The first woman continued to pace. Seven minutes later the dark woman came back up the steps, and walked away with the other woman. The man went back towards the canal in the opposite direction.
It was shortly before midnight on Tuesday night, less than 48 hours after Sinead Kelly had been stabbed to death just around the corner. But it was business as usual. On Fitzwilliam Place a girl paced up and down from the corner, eyeing passing cars. Five other women were waiting in the area around the murder scene.
Susan (not her real name) works the same area as Sinead did. She is feeding a heroin habit and two children, but argues that not all addicts are as volatile as those blamed for attacks. She had not been out until two nights after the murder, partly because she was afraid, but mainly because she thought gardai and reporters would outnumber punters.
She was beaten up by a client recently. "I'd had sex with him. He'd seemed grand before that. But then he just danced all over me, just laughing while he did it. He took his money back. I reported it to the guards and they were good. The detectives are ok. It's the younger ones trying to impress aren't.
"When I got home I was worried how I'd get my gear tomorrow night. I had black eyes, but luckily my face wasn't that swollen. So I still went back down to work that night."
A pair of scissors in her pocket sometimes and her hand on the car door while she's having sex with a client are the only safety measures she has taken since then.
"It's not some kind of drug war down there. A good while ago there were young ones coming over from Benburb Street and they were dipping [pickpocketing] the punters. The other girls would look at them getting money and not doing any work and next thing they all seemed to be at it.
"We had fellas charging up and down the canal looking for the girl who robbed him and he'd probably come up and take it out on some innocent girl. One of the girls from Benburb Street would go to dip a fella and if the client copped on her fella would run across with a syringe and rob him."

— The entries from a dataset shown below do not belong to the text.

(** X10. A subject observed for a positive time below 0.01 gets last period
    -1, which NumPy reads as the last interval: the event indicator is
    stored in the last column of the death matrix, and the last column of
    the exposure matrix receives the negative value [time - last bound]. *)
Theorem short_time_wraps_to_last_interval
    (df : DataFrame) (i : nat) (o : Observation) :
  Forall (fun o' => 0 < time o') df ->
  nth_error df i = Some o ->
  time o < 1 # 100 ->
  exists D E n drow erow,
    last_period_of (time o) = (-1)%Z
    /\ death df = Some D /\ exposure df = Some E /\ n_intervals df = Some n
    /\ nth_error D i = Some drow /\ nth_error E i = Some erow
    /\ nth (Z.to_nat (n - 1)) drow 0%Z = Z.b2z (event o)
    /\ (nth (Z.to_nat (n - 1)) erow 0 < 0)%Z.
Proof.
  intros Hpos Hi Hshort.
  assert (Hne : df <> []) by (intros ->; destruct i; discriminate).
  assert (Ht0 : 0 < time o).
  { rewrite Forall_forall in Hpos. apply Hpos. eapply nth_error_In; eauto. }
  assert (Hlp : last_period_of (time o) = (-1)%Z).
  { apply last_period_of_unique; change (inject_Z (-1)) with (-1 # 1); lra. }
  destruct (positive_max df Hne Hpos) as [m [Hm [Hm0 Hle]]].
  destruct (death_total df Hne Hpos) as [D HD].
  destruct (exposure_total df Hne Hpos) as [E HE].
  pose proof (death_Forall2 df m D Hm Hm0 HD) as HrD.
  pose proof (exposure_Forall2 df m E Hm HE) as HrE.
  destruct (Forall2_nth_error_left _ _ _ _ _ HrD Hi) as [drow [Hdrow Hd]].
  destruct (Forall2_nth_error_left _ _ _ _ _ HrE Hi) as [erow [Herow He]].
  pose proof (n_bounds_ge_2 m Hm0) as H2.
  exists D, E, (n_bounds m - 1)%Z, drow, erow.
  split; [assumption|]. split; [assumption|]. split; [assumption|].
  split; [now apply n_intervals_eq|].
  split; [assumption|]. split; [assumption|].
  split.
  - unfold death_row, set_item in Hd. rewrite Hlp, repeat_length in Hd.
    rewrite norm_index_neg in Hd by lia.
    apply Some_eq in Hd. subst drow.
    rewrite Z2Nat.id by lia.
    replace (-1 + (n_bounds m - 1))%Z with (n_bounds m - 1 - 1)%Z by lia.
    rewrite update_nth by (rewrite repeat_length; lia).
    now rewrite Nat.eqb_refl.
  - unfold exposure_row in He.
    rewrite (removelast_bounds_of m (time o) Hm0) in He.
    unfold get_item, set_item in He.
    rewrite Hlp, bounds_of_length, at_risk_row_length in He.
    rewrite !norm_index_neg in He by lia.
    unfold bounds_of in He. rewrite nth_error_map_seq in He by lia.
    apply Some_eq in He. subst erow.
    rewrite !Z2Nat.id by lia.
    replace (-1 + (n_bounds m - 1))%Z with (n_bounds m - 1 - 1)%Z by lia.
    rewrite update_nth by (rewrite at_risk_row_length; lia).
    rewrite Nat.eqb_refl.
    assert (Hq : time o - inject_Z (0 + (-1 + n_bounds m) * interval_length) <= -1).
    { assert (HN : 2 <= inject_Z (n_bounds m))
        by (change 2 with (inject_Z 2); rewrite <- Zle_Qle; lia).
      unfold interval_length. clear - Hshort HN. push_inject. lra. }
    pose proof (Qtrunc_le_m1 _ Hq). lia.
Qed.

End ExposureSums.

(** ** The regression models *)

Section Models.
Local Open Scope R_scope.

Lemma map_id_ext {A : Type} (g : A -> A) (l : list A) :
  (forall x, g x = x) -> map g l = l.
Proof.
  intros Hg. induction l as [|x l IH]; simpl; [reflexivity|].
  now rewrite Hg, IH.
Qed.

(** X11. In the proportional-hazards model the hazard row of a subject is
    the baseline hazard [lambda0] when the cancer had not metastized, and
    the baseline scaled by [exp beta], that is the draw of [met_hazard],
    when it had. *)
Theorem lambda_rows (beta : R) (df : DataFrame) (lambda0 : list R) :
  Forall2 (fun o row =>
             row = if metastized o then met_hazard_draw lambda0 beta
                   else lambda0)
          df (lambda_ beta df lambda0).
Proof.
  unfold lambda_. induction df as [|o df IH]; simpl; constructor; [|exact IH].
  unfold covariate, met_hazard_draw. destruct (metastized o); simpl.
  - apply map_ext. intros l. rewrite Rmult_1_r. apply Rmult_comm.
  - apply map_id_ext. intros l. rewrite Rmult_0_r, exp_0. apply Rmult_1_l.
Qed.

Lemma combine_repeat_map {A B : Type} (g : A * B -> A) (b : B) (h : A -> A)
    (l : list A) :
  (forall x, g (x, b) = h x) ->
  map g (combine l (repeat b (length l))) = map h l.
Proof.
  intros Hg. induction l as [|x l IH]; simpl; [reflexivity|].
  now rewrite Hg, IH.
Qed.

(** X12. The time-varying model with the same coefficient [beta] in every
    interval gives the hazards of the proportional-hazards model. *)
Theorem lambda_tv_constant (beta : R) (df : DataFrame) (lambda0 : list R) :
  lambda_tv (repeat beta (length lambda0)) df lambda0
  = lambda_ beta df lambda0.
Proof.
  unfold lambda_tv, lambda_. apply map_ext. intros o.
  apply (combine_repeat_map
           (fun p => fst p * exp (covariate (metastized o) * snd p))).
  intros l. simpl. rewrite (Rmult_comm (covariate _)). apply Rmult_comm.
Qed.

(** X13. In the time-varying model with one coefficient per interval, the
    hazard row of a subject is the baseline hazard when the cancer had not
    metastized and the draw of [tv_met_hazard] when it had. *)
Theorem lambda_tv_rows (beta : list R) (df : DataFrame) (lambda0 : list R) :
  length beta = length lambda0 ->
  Forall2 (fun o row =>
             row = if metastized o then tv_met_hazard_draw lambda0 beta
                   else lambda0)
          df (lambda_tv beta df lambda0).
Proof.
  intros Hlen. unfold lambda_tv.
  induction df as [|o df IH]; simpl; constructor; [|exact IH].
  unfold covariate, tv_met_hazard_draw. destruct (metastized o); simpl.
  - apply map_ext. intros [l b]. simpl. now rewrite Rmult_1_l.
  - clear IH. revert beta Hlen.
    induction lambda0 as [|l lambda0 IHl]; intros [|b beta] Hlen;
      simpl in *; try discriminate; [reflexivity|].
    rewrite Rmult_0_l, exp_0, Rmult_1_r. f_equal. apply IHl. lia.
Qed.

End Models.

(** ** Further properties of the curves *)

Section CurvesMore.
Local Open Scope R_scope.



(** *** The mean over draws *)

Lemma Rsum_map_plus_scal {A : Type} (g h : A -> R) (c : R) (l : list A) :
  Rsum (map (fun x => g x + c * h x) l)
  = Rsum (map g l) + c * Rsum (map h l).
Proof.
  induction l as [|x l IH]; simpl; [ring|]. rewrite IH. ring.
Qed.

Lemma cumsum_from_nth_succ (acc : R) (l : list R) (j : nat) :
  (S j < length l)%nat ->
  nth (S j) (cumsum_from acc l) 0
  = nth j (cumsum_from acc l) 0 + nth (S j) l 0.
Proof.
  revert acc j; induction l as [|x l IH]; intros acc j Hj; simpl in Hj; [lia|].
  destruct j as [|j].
  - destruct l as [|y l]; simpl in *; [lia|reflexivity].
  - change (nth (S (S j)) (cumsum_from acc (x :: l)) 0)
      with (nth (S j) (cumsum_from (acc + x) l) 0).
    change (nth (S j) (cumsum_from acc (x :: l)) 0)
      with (nth j (cumsum_from (acc + x) l) 0).
    change (nth (S (S j)) (x :: l) 0) with (nth (S j) l 0).
    apply IH. lia.
Qed.

Lemma nth_scaled (l : list R) (j : nat) :
  nth j (map (fun h => IZR interval_length * h) l) 0
  = IZR interval_length * nth j l 0.
Proof.
  rewrite <- (map_nth (fun h => IZR interval_length * h)).
  f_equal. ring.
Qed.

Lemma cum_hazard_nth_0 (row : list R) :
  (0 < length row)%nat ->
  nth 0 (cum_hazard row) 0 = IZR interval_length * nth 0 row 0.
Proof.
  destruct row as [|x row]; simpl; [lia|]. intros _. ring.
Qed.

Lemma cum_hazard_nth_succ (row : list R) (j : nat) :
  (S j < length row)%nat ->
  nth (S j) (cum_hazard row) 0
  = nth j (cum_hazard row) 0 + IZR interval_length * nth (S j) row 0.
Proof.
  intros Hj. unfold cum_hazard, cumsum.
  rewrite cumsum_from_nth_succ by now rewrite length_map.
  now rewrite nth_scaled.
Qed.

Lemma mean_axis0_length (m : list (list R)) :
  length (mean_axis0 m) = ncols m.
Proof. unfold mean_axis0. now rewrite length_map, length_seq. Qed.

Lemma mean_axis0_nth (m : list (list R)) (j : nat) :
  (j < ncols m)%nat ->
  nth j (mean_axis0 m) 0
  = Rsum (map (fun row => nth j row 0) m) / INR (length m).
Proof.
  intros Hj. unfold mean_axis0. now rewrite nth_map_seq.
Qed.

Lemma ncols_map_preserving (f : list R -> list R) (m : list (list R)) :
  (forall row, length (f row) = length row) -> ncols (map f m) = ncols m.
Proof. intros Hf. destruct m; simpl; auto. Qed.

Lemma Rsum_map_ext_in {A : Type} (g h : A -> R) (l : list A) :
  (forall x, In x l -> g x = h x) -> Rsum (map g l) = Rsum (map h l).
Proof. intros H. f_equal. now apply map_ext_in. Qed.

(** X17. For draws that form a rectangular array, the line [plot_with_hpd]
    draws for [f = cum_hazard], the cumulative hazard of the mean hazard, is
    the mean over draws of the cumulative hazard. *)
Theorem cum_hazard_of_mean (hazard : list (list R)) (n : nat) :
  Forall (fun row => length row = n) hazard ->
  cum_hazard (mean_axis0 hazard) = mean_axis0 (map cum_hazard hazard).
Proof.
  intros Hrect.
  assert (Hc : ncols (map cum_hazard hazard) = ncols hazard)
    by (apply ncols_map_preserving, cum_hazard_length).
  assert (Hn : forall row, In row hazard -> length row = ncols hazard).
  { destruct hazard as [|r0 rest]; [intros row []|].
    inversion Hrect; subst. simpl. rewrite Forall_forall in Hrect.
    intros row Hrow. now apply Hrect. }
  apply (nth_ext _ _ 0 0).
  - now rewrite cum_hazard_length, !mean_axis0_length.
  - rewrite cum_hazard_length, mean_axis0_length. intros j Hj.
    induction j as [|j IH].
    + rewrite cum_hazard_nth_0 by (rewrite mean_axis0_length; lia).
      rewrite !mean_axis0_nth by lia.
      rewrite length_map, map_map.
      rewrite (Rsum_map_ext_in (fun row => nth 0 (cum_hazard row) 0)
                 (fun row => 0 + IZR interval_length * nth 0 row 0)).
      * rewrite Rsum_map_plus_scal.
        replace (Rsum (map (fun _ => 0) hazard)) with 0; [unfold Rdiv; ring|].
        clear. induction hazard; simpl; [reflexivity|]. lra.
      * intros row Hrow. rewrite cum_hazard_nth_0 by (rewrite (Hn row Hrow); lia).
        ring.
    + rewrite cum_hazard_nth_succ by (rewrite mean_axis0_length; lia).
      rewrite IH by lia.
      rewrite !mean_axis0_nth by lia.
      rewrite !length_map, !map_map.
      rewrite (Rsum_map_ext_in
                 (fun row => nth (S j) (cum_hazard row) 0)
                 (fun row => nth j (cum_hazard row) 0
                             + IZR interval_length * nth (S j) row 0)).
      * rewrite Rsum_map_plus_scal. unfold Rdiv. ring.
      * intros row Hrow. apply cum_hazard_nth_succ. rewrite (Hn row Hrow). lia.
Qed.

End CurvesMore.

(** ** Further properties of the percentile bands *)

Section BandsMore.
Local Open Scope R_scope.

Lemma insert_sorted_In (x z : R) (l : list R) :
  In z (insert_sorted x l) <-> z = x \/ In z l.
Proof.
  induction l as [|y l IH]; simpl.
  - intuition.
  - destruct (Rle_dec x y); simpl; [intuition|].
    rewrite IH. intuition.
Qed.

Lemma sort_In (z : R) (l : list R) : In z (sort l) <-> In z l.
Proof.
  induction l as [|x l IH]; simpl; [reflexivity|].
  rewrite insert_sorted_In, IH. intuition.
Qed.

(** A percentile is a weighted mean of two entries of the sample. *)
Lemma percentile_between (a : list R) (q : R) :
  a <> [] -> 0 <= q <= 100 ->
  exists v x y w,
    percentile a q = Some v /\ In x a /\ In y a /\ 0 <= w < 1
    /\ v = x * (1 - w) + y * w.
Proof.
  intros Ha Hq. rewrite percentile_some by assumption.
  assert (Hs : sort a <> []).
  { intros Hs. apply (f_equal (@length R)) in Hs.
    rewrite sort_length in Hs. destruct a; [congruence|discriminate]. }
  assert (Hlen : (0 < length (sort a))%nat)
    by (destruct (sort a); simpl; [congruence|lia]).
  destruct (interpolate_unfold (sort a) q Hs Hq) as [b [Hb [Hi Hv]]].
  exists (interpolate (sort a) q), (nth b (sort a) 0),
    (nth (Nat.min (S b) (length (sort a) - 1)) (sort a) 0),
    (q / 100 * INR (length (sort a) - 1) - INR b).
  split; [reflexivity|].
  split; [apply sort_In, nth_In; lia|].
  split; [apply sort_In, nth_In; lia|].
  split; [lra|exact Hv].
Qed.

(** A property closed under weighted means passes from the columns of an
    array to its percentiles. *)
Lemma percentile_axis0_Forall (P : R -> Prop) (m : list (list R)) (q : R) :
  m <> [] -> 0 <= q <= 100 ->
  (forall j x, (j < ncols m)%nat -> In x (column j m) -> P x) ->
  (forall x y w, P x -> P y -> 0 <= w < 1 -> P (x * (1 - w) + y * w)) ->
  exists vs,
    percentile_axis0 m q = Some vs /\ length vs = ncols m /\ Forall P vs.
Proof.
  intros Hm Hq Hcol Hconv. unfold percentile_axis0.
  assert (Hjs : Forall (fun j => (j < ncols m)%nat) (seq 0 (ncols m))).
  { apply Forall_forall. intros j Hj. apply in_seq in Hj. lia. }
  assert (Hgen : forall js, Forall (fun j => (j < ncols m)%nat) js ->
            exists vs,
              all_some (map (fun j => percentile (column j m) q) js) = Some vs
              /\ length vs = length js /\ Forall P vs).
  { intros js Hall. induction Hall as [|j js Hj _ IH]; simpl.
    - exists []. repeat split. constructor.
    - destruct (percentile_between (column j m) q (column_nonempty j m Hm) Hq)
        as [v [x [y [w [-> [Hx [Hy [Hw ->]]]]]]]].
      destruct IH as [vs [-> [Hlen HP]]].
      eexists. split; [reflexivity|]. split; [simpl; now rewrite Hlen|].
      constructor; [|exact HP].
      apply Hconv; eauto. }
  destruct (Hgen _ Hjs) as [vs [Hvs [Hlen HP]]].
  rewrite length_seq in Hlen. eauto.
Qed.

She knew Sinead Kelly, but had not seen her recently. "She came across as naive to me. A lot of them down there you don't even know by their real names. She was chatty.
"People don't really have friends down there. It's not like other work where you might go for a drink together. A few of you might go and score gear together. But everyone's out for themselves. You'll often see some of the girls, especially young ones, full of tablets. They'll get into anyone's car."
A heroin addict for six years Susan finishes her night's work after she's made £100. She tells her daughters she works in a nightclub. The murder has shaken her. "He picked her up from where I stand. It could have been me."
After Sinead was raped and beaten in December, Susan says her attitude was the same as other prostitutes who had been attacked. "You have to do it, don't you?"